- Interactive map of Venset
- Venset Venset
- Coordinates: 67°15′25″N 15°11′27″E﻿ / ﻿67.2570°N 15.1909°E
- Country: Norway
- Region: Northern Norway
- County: Nordland
- District: Salten
- Municipality: Fauske Municipality
- Elevation: 6 m (20 ft)
- Time zone: UTC+01:00 (CET)
- • Summer (DST): UTC+02:00 (CEST)
- Post Code: 8200 Fauske

= Venset =

Village in Fauske Municipality, Norway

Venset is a village in Fauske Municipality in Nordland county, Norway.
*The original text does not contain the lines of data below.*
(** ** What stays of a URL *)

Lemma mask_authority_print u : at_sign ∉ url_host u → mask_authority (print_authority u) = print_authority (masked u).
Proof.
  intros Hh. unfold mask_authority, print_authority, masked. destruct (url_userinfo u) as [i|]; cbn.
  - by rewrite (proj2 (rsplit_once_Some at_sign _ i (url_host u)) (conj eq_refl Hh)).
  - by rewrite (proj2 (rsplit_once_None at_sign _) Hh).
Qed.
Lemma split_scheme u : url_ok u →
  match split_once (chars "://") (scheme_part u ++ print_body u) with
  | Some (scheme, rest) => (Some scheme, rest)
  | None => (None, scheme_part u ++ print_body u)
  end = (url_scheme u, print_body u).
Proof.
  intros []. unfold scheme_part. destruct (url_scheme u) as [scheme|].
  - rewrite <- app_assoc, (split_once_local _ scheme [] (print_body u)); [done..|by apply url_scheme_first0].
  - cbn [app]. by rewrite url_schemeless0.
Qed.
Lemma split_path u : url_ok u →
  match split_once [ch "/"] (print_body u) with
  | Some (authority, path) => (authority, Some path)
  | None => (print_body u, None)
  end = (print_authority u, url_path u).
Proof.
  intros []. unfold print_body. destruct (url_path u) as [path|].
  - by rewrite (proj2 (split_once_Some _ _ (print_authority u) path)).
  - rewrite app_nil_r. by rewrite (proj2 (split_once_None _ _)).
Qed.
Lemma split_query u : url_ok u →
  match split_once [ch "?"] (print_url u) with Some (base, _) => (base, true) | None => (print_url u, false) end =
  (scheme_part u ++ print_body u, bool_decide (is_Some (url_query u))).
Proof.
  intros []. unfold print_url. fold (scheme_part u). rewrite app_assoc. destruct (url_query u) as [query|].
  - rewrite (proj2 (split_once_Some _ _ (scheme_part u ++ print_body u) query)); [|done]. by rewrite bool_decide_eq_true_2 by eauto.
  - rewrite app_nil_r. by rewrite (proj2 (split_once_None _ _)).
Qed.
(** The masking of one entry. *)
Lemma redact_single_print u : url_ok u → redact_single (print_url u) = print_url (masked u).
Proof.
  intros Hu. pose proof Hu as []. unfold redact_single. rewrite trim_id, bool_decide_eq_false_2 by done.
  rewrite split_query, split_scheme, split_path, mask_authority_print by done.
  unfold assemble, print_url, print_body. cbn. rewrite <- !app_assoc. do 3 f_equal. by destruct (url_query u).
Qed.

(** ** Every entry is a URL *)

Definition parse_entry (entry : list char) : Url :=
  let '(base, query) := match split_once [ch "?"] entry with Some (base, q) => (base, Some q) | None => (entry, None) end in
  let '(scheme, rest) :=
    match split_once (chars "://") base with Some (scheme, rest) => (Some scheme, rest) | None => (None, base) end in
  let '(authority, path) :=
    match split_once [ch "/"] rest with Some (authority, path) => (authority, Some path) | None => (rest, None) end in
  let '(userinfo, host) :=
    match rsplit_once at_sign authority with Some (i, host) => (Some i, host) | None => (None, authority) end in
  mkUrl scheme userinfo host path query.

(** The parts of the parsed entry, stage by stage. *)
Lemma parse_authority authority :
  let '(userinfo, host) :=
    match rsplit_once at_sign authority with Some (i, host) => (Some i, host) | None => (None, authority) end in
  (∀ s p q, print_authority (mkUrl s userinfo host p q) = authority) ∧ at_sign ∉ host.
Proof.
  destruct (rsplit_once at_sign authority) as [[i host]|] eqn:Ha.
  - apply rsplit_once_Some in Ha as [-> Hh]. by split.
  - by apply rsplit_once_None in Ha.
Qed.
Lemma parse_base base q :
  let u := parse_entry (base ++ match q with Some q => ch "?" :: q | None => [] end) in
  ch "?" ∉ base →
  scheme_part u ++ print_body u = base ∧ url_query u = q ∧
  (∀ scheme, url_scheme u = Some scheme → split_once (chars "://") (scheme ++ chars "://") = Some (scheme, [])) ∧
  (url_scheme u = None → split_once (chars "://") (print_body u) = None) ∧
  ch "/" ∉ print_authority u ∧ at_sign ∉ url_host u.
Proof.
  intros u Hq.
  assert (match split_once [ch "?"] (base ++ match q with Some q => ch "?" :: q | None => [] end) with
          | Some (b, x) => (b, Some x) | None => (base ++ match q with Some q => ch "?" :: q | None => [] end, None) end = (base, q)) as Hsplit.
  { destruct q as [q|]; [by rewrite (proj2 (split_once_Some _ _ base q))|]. rewrite app_nil_r. by rewrite (proj2 (split_once_None _ _)). }
  subst u. unfold parse_entry. rewrite Hsplit. clear Hsplit.
  destruct (split_once (chars "://") base) as [[scheme rest]|] eqn:Hs.
  1: pose proof (split_once_app _ _ _ _ Hs) as Hb; rewrite Hb in Hs; apply (split_once_local _ _ _ []) in Hs; [|done]; rewrite app_nil_r in Hs.
  2: set (rest := base).
  all: destruct (split_once [ch "/"] rest) as [[authority path]|] eqn:Hp.
  1, 3: apply split_once_Some in Hp as [Hr Ha]. 3, 4: apply split_once_None in Hp as Ha; try set (authority := rest).
  all: match goal with |- context [rsplit_once at_sign ?a] => pose proof (parse_authority a) as Hau; destruct (rsplit_once at_sign a) as [[i host]|] end.
  all: destruct Hau as [Hau Hh]; unfold scheme_part, print_body; cbn [url_scheme url_path url_query url_host]; rewrite !Hau.
  all: split_and!; [|done|intros ? [= <-]; done || intros ? [=]|try done|done|done].
  all: rewrite <- ?app_assoc, ?app_nil_r; cbn [app]; rewrite <- ?Hr; by rewrite ?Hb.
Qed.
Lemma parse_entry_print entry : print_url (parse_entry entry) = entry.
Proof.
  destruct (split_once [ch "?"] entry) as [[base q]|] eqn:Hq.
  - apply split_once_Some in Hq as [-> Hq]. destruct (parse_base base (Some q) Hq) as (Hb & Hqu & _).
    unfold print_url. fold (scheme_part (parse_entry (base ++ ch "?" :: q))). by rewrite Hqu, app_assoc, Hb.
  - apply split_once_None in Hq. pose proof (parse_base entry None Hq) as Hbase. cbn zeta in Hbase. rewrite app_nil_r in Hbase.
    destruct Hbase as (Hb & Hqu & _). unfold print_url. fold (scheme_part (parse_entry entry)). by rewrite Hqu, app_assoc, Hb, app_nil_r.
Qed.
Lemma parse_entry_ok entry : edges_ok entry → entry ≠ [] → ch "," ∉ entry → url_ok (parse_entry entry).
Proof.
  intros He Hne Hc.
  assert (∃ base q, entry = base ++ match q with Some q => ch "?" :: q | None => [] end ∧ ch "?" ∉ base) as (base & q & Heq & Hq).
  { destruct (split_once [ch "?"] entry) as [[base q]|] eqn:Hq.
    - apply split_once_Some in Hq as [-> Hq]. by exists base, (Some q).
    - apply split_once_None in Hq. exists entry, None. by rewrite app_nil_r. }
  pose proof (parse_base base q Hq) as Hb. cbn zeta in Hb. rewrite <- Heq in Hb. destruct Hb as (Hb & _ & ? & ? & ? & ?).
  split; rewrite ?parse_entry_print; try done. by rewrite Hb.
Qed.

(** ** The mask is no secret *)

Lemma edges_replace a b b' c : b' ≠ [] → edges_ok b' → edges_ok (a ++ b ++ c) → edges_ok (a ++ b' ++ c).
Proof.
  intros Hne [Hh Hl] [Hha Hla]. split; intros x.
  - specialize (Hha x). rewrite !head_app in *. destruct (head a); [done|]. destruct b'; [done|]. intros [= <-]. by apply Hh.
  - specialize (Hla x). rewrite !last_app in *. destruct (last c); [done|].
    destruct (last b') eqn:Hb; [|by apply last_None in Hb]. intros [= ->]. by apply Hl.
Qed.
Lemma nonempty_replace {A} (a b c : list A) : b ≠ [] → a ++ b ++ c ≠ [].
Proof. by destruct a, b. Qed.

(** Masking the user info alone, then the query alone. *)
Definition mask_user (u : Url) : Url := mkUrl (url_scheme u) ((λ _, mask) <$> url_userinfo u) (url_host u) (url_path u) (url_query u).
Definition mask_query (u : Url) : Url := mkUrl (url_scheme u) (url_userinfo u) (url_host u) (url_path u) ((λ _, mask) <$> url_query u).
Lemma not_in_replace {A} (x : A) a b b' c : x ∉ b' → x ∉ a ++ b ++ c → x ∉ a ++ b' ++ c.
Proof. rewrite !not_elem_of_app. naive_solver. Qed.
Lemma mask_query_ok u : url_ok u → url_ok (mask_query u).
Proof.
  intros [He Hne Hc]. destruct u as [s i h p [q|]]; [|done].
  set (u := mkUrl s i h p (Some q)) in *. set (pre := scheme_part u ++ print_body u).
  assert (print_url u = pre ++ (ch "?" :: q) ++ []) as Hu by (unfold print_url, pre; by rewrite app_nil_r, app_assoc).
  assert (print_url (mask_query u) = pre ++ (ch "?" :: mask) ++ []) as Hm by (unfold print_url, pre; by rewrite app_nil_r, app_assoc).
  rewrite Hu in *. split; try done; rewrite Hm.
  - eapply edges_replace; [done| |done]. split; intros c; vm_compute; by intros [= <-].
  - by apply nonempty_replace.
  - eapply not_in_replace; [|done]. by apply (bool_decide_unpack _).
Qed.
Lemma mask_user_ok u : url_ok u → url_ok (mask_user u).
Proof.
  intros [He Hne Hc Hq Hs Hsl Ha Hh]. destruct u as [s [i|] h p q]; [|done].
  set (u := mkUrl s (Some i) h p q) in *. set (path := match p with Some p => ch "/" :: p | None => [] end).
  set (query := match q with Some q => ch "?" :: q | None => [] end).
  assert (∀ v, print_url (mkUrl s (Some v) h p q) = scheme_part u ++ (v ++ [at_sign]) ++ (h ++ path ++ query)) as Hu.
  { intros v. unfold print_url, print_body, print_authority, path, query. cbn. by rewrite <- !app_assoc. }
  assert (∀ v, print_body (mkUrl s (Some v) h p q) = (v ++ [at_sign]) ++ (h ++ path)) as Hb.
  { intros v. unfold print_body, print_authority, path. cbn. by rewrite <- !app_assoc. }
  unfold u in Hq, Hsl. rewrite Hb in Hq, Hsl. unfold u in He, Hne, Hc. rewrite Hu in He, Hne, Hc.
  change (mask_user u) with (mkUrl s (Some mask) h p q). split; rewrite ?Hu, ?Hb.
  - eapply edges_replace; [by destruct mask| |done]. split; intros c; vm_compute; by intros [= <-].
  - apply nonempty_replace. by destruct mask.
  - eapply not_in_replace; [|done]. by apply (bool_decide_unpack _).
  - eapply not_in_replace; [|done]. by apply (bool_decide_unpack _).
  - done.
  - intros Hnone. apply (split_once_extend (ch ":") (chars "//")); [by apply (bool_decide_unpack _)|].
    apply split_once_suffix in Hsl; done.
  - unfold print_authority in *. cbn in *. rewrite not_elem_of_app in *. split; [by apply (bool_decide_unpack _)|by destruct Ha].
  - done.
Qed.
Lemma masked_ok u : url_ok u → url_ok (masked u).
Proof. intros Hu. by apply mask_query_ok, mask_user_ok in Hu. Qed.
Lemma masked_masked u : masked (masked u) = masked u.
Proof. by destruct u as [s [] h p []]. Qed.

(** A text without a comma: it is blank, or a URL that is masked. *)
Lemma redact_single_cases entry : ch "," ∉ entry →
  redact_single entry = [] ∨
  ∃ u, url_ok u ∧ print_url u = trim entry ∧ redact_single entry = print_url (masked u).
Proof.
  intros Hc. destruct (decide (trim entry = [])) as [Hb|Hb].
  { left. unfold redact_single. by rewrite Hb, bool_decide_eq_true_2 by done. }
  assert (url_ok (parse_entry (trim entry))) as Hu.
  { apply parse_entry_ok; [apply trim_edges|done|]. intros Hin. by apply trim_subseteq in Hin. }
  right. eexists. split; [exact Hu|]. split; [apply parse_entry_print|].
  rewrite <- redact_single_print by done. rewrite parse_entry_print. unfold redact_single.
  by rewrite (trim_id (trim entry)) by apply trim_edges.
Qed.
Lemma redact_single_comma entry : ch "," ∉ entry → ch "," ∉ redact_single entry ∧ redact_single (redact_single entry) = redact_single entry.
Proof.
  intros Hc. destruct (redact_single_cases entry Hc) as [->|(u & Hu & _ & ->)]; [split; [apply not_elem_of_nil|done]|].
  split; [by apply url_commas, masked_ok|]. rewrite redact_single_print by by apply masked_ok. by rewrite masked_masked.
Qed.
(** The masking adds nothing but the mask. *)
Lemma masked_subset u c : c ∈ print_url (masked u) → c ∈ print_url u ∨ c ∈ mask.
Proof.
  destruct u as [s [i|] h p [q|]]; unfold print_url, print_body, print_authority; cbn; rewrite ?elem_of_app, ?elem_of_cons; naive_solver.
Qed.
Lemma redact_single_subset entry c : ch "," ∉ entry → c ∈ redact_single entry → c ∈ entry ∨ c ∈ mask.
Proof.
  intros Hc. destruct (redact_single_cases entry Hc) as [->|(u & _ & Hu & ->)]; [by intros ?%not_elem_of_nil|].
  intros [Hin|?]%masked_subset; [|by right]. left. rewrite Hu in Hin. by apply trim_subseteq.
Qed.
Lemma elem_of_join_on c d ps : c ∈ join_on d ps → c = d ∨ ∃ p, p ∈ ps ∧ c ∈ p.
Proof.
  induction ps as [|p ps IH]; cbn; [by intros ?%not_elem_of_nil|]. destruct ps as [|q ps]; [intros Hc; right; exists p; set_solver|].
  intros [Hc|[Hc|Hc]%elem_of_cons]%elem_of_app; [right; exists p; set_solver|by left|].
  destruct (IH Hc) as [?|(r & ? & ?)]; [by left|]. right. exists r. set_solver.
Qed.
Lemma split_on_comma raw p : p ∈ split_on (ch ",") raw → ch "," ∉ p.
Proof. intros Hin. by destruct (split_on_pieces _ _ _ Hin). Qed.
(** A code point of Unicode, as the characters of a text are. *)
Definition unicode (c : char) : Prop := (c < 0x110000)%N.
Lemma redact_unicode raw : Forall unicode raw → Forall unicode (redact_chars raw).
Proof.
  rewrite !Forall_forall. intros Hraw c [->|(p & (q & -> & Hq)%list_elem_of_fmap & Hc)]%elem_of_join_on; [done|].
  apply redact_single_subset in Hc as [Hc|Hc]; [apply split_on_pieces in Hq as [_ Hq]; by apply Hraw, Hq| |by eapply split_on_comma].
  revert c Hc. apply Forall_forall. by repeat constructor.
Qed.
Lemma redact_chars_idempotent raw : redact_chars (redact_chars raw) = redact_chars raw.
Proof.
  pose proof (split_on_comma raw) as Hp.
  unfold redact_chars. rewrite split_on_join.
  - rewrite <- list_fmap_compose. f_equal. apply list_fmap_ext. intros i p Hi%list_elem_of_lookup_2. exact (proj2 (redact_single_comma p (Hp p Hi))).
  - pose proof (split_on_nonempty (ch ",") raw) as Hne. by destruct (split_on _ raw).
  - apply Forall_fmap, Forall_forall. intros p Hin. exact (proj1 (redact_single_comma p (Hp p Hin))).
Qed.
Lemma redact_print_list us : us ≠ [] → Forall url_ok us → redact_chars (print_list us) = print_list (masked <$> us).
Proof.
  intros Hne Hus. unfold redact_chars, print_list. rewrite split_on_join.
  - rewrite <- !list_fmap_compose. f_equal. apply list_fmap_ext. intros i u Hi%list_elem_of_lookup_2.
    apply redact_single_print. by eapply Forall_forall.
  - by destruct us.
  - apply Forall_fmap. eapply Forall_impl; [done|]. intros u Hu. by apply url_commas.
Qed.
Venset lies on the north shore of Skjerstad Fjord about 17 km west of the town of Fauske and about 6 km south of the village of Valnesfjord.

==Transportation==
Norwegian County Road 530 passes through the village. The route was formerly part of Norwegian National Road 80 which runs from the town of Fauske to the town of Bodø until 2011 when the Røvik Tunnel came into service.

==History==
In 1858, the farmer Mons Petter brought the ore that he had found near the village of Sulitjelma to Venset, where it was examined by the merchant Bernhard Koch. This led to the establishment of Sulitjelma Mines (Sulitjelma gruber), which began operations in 1891.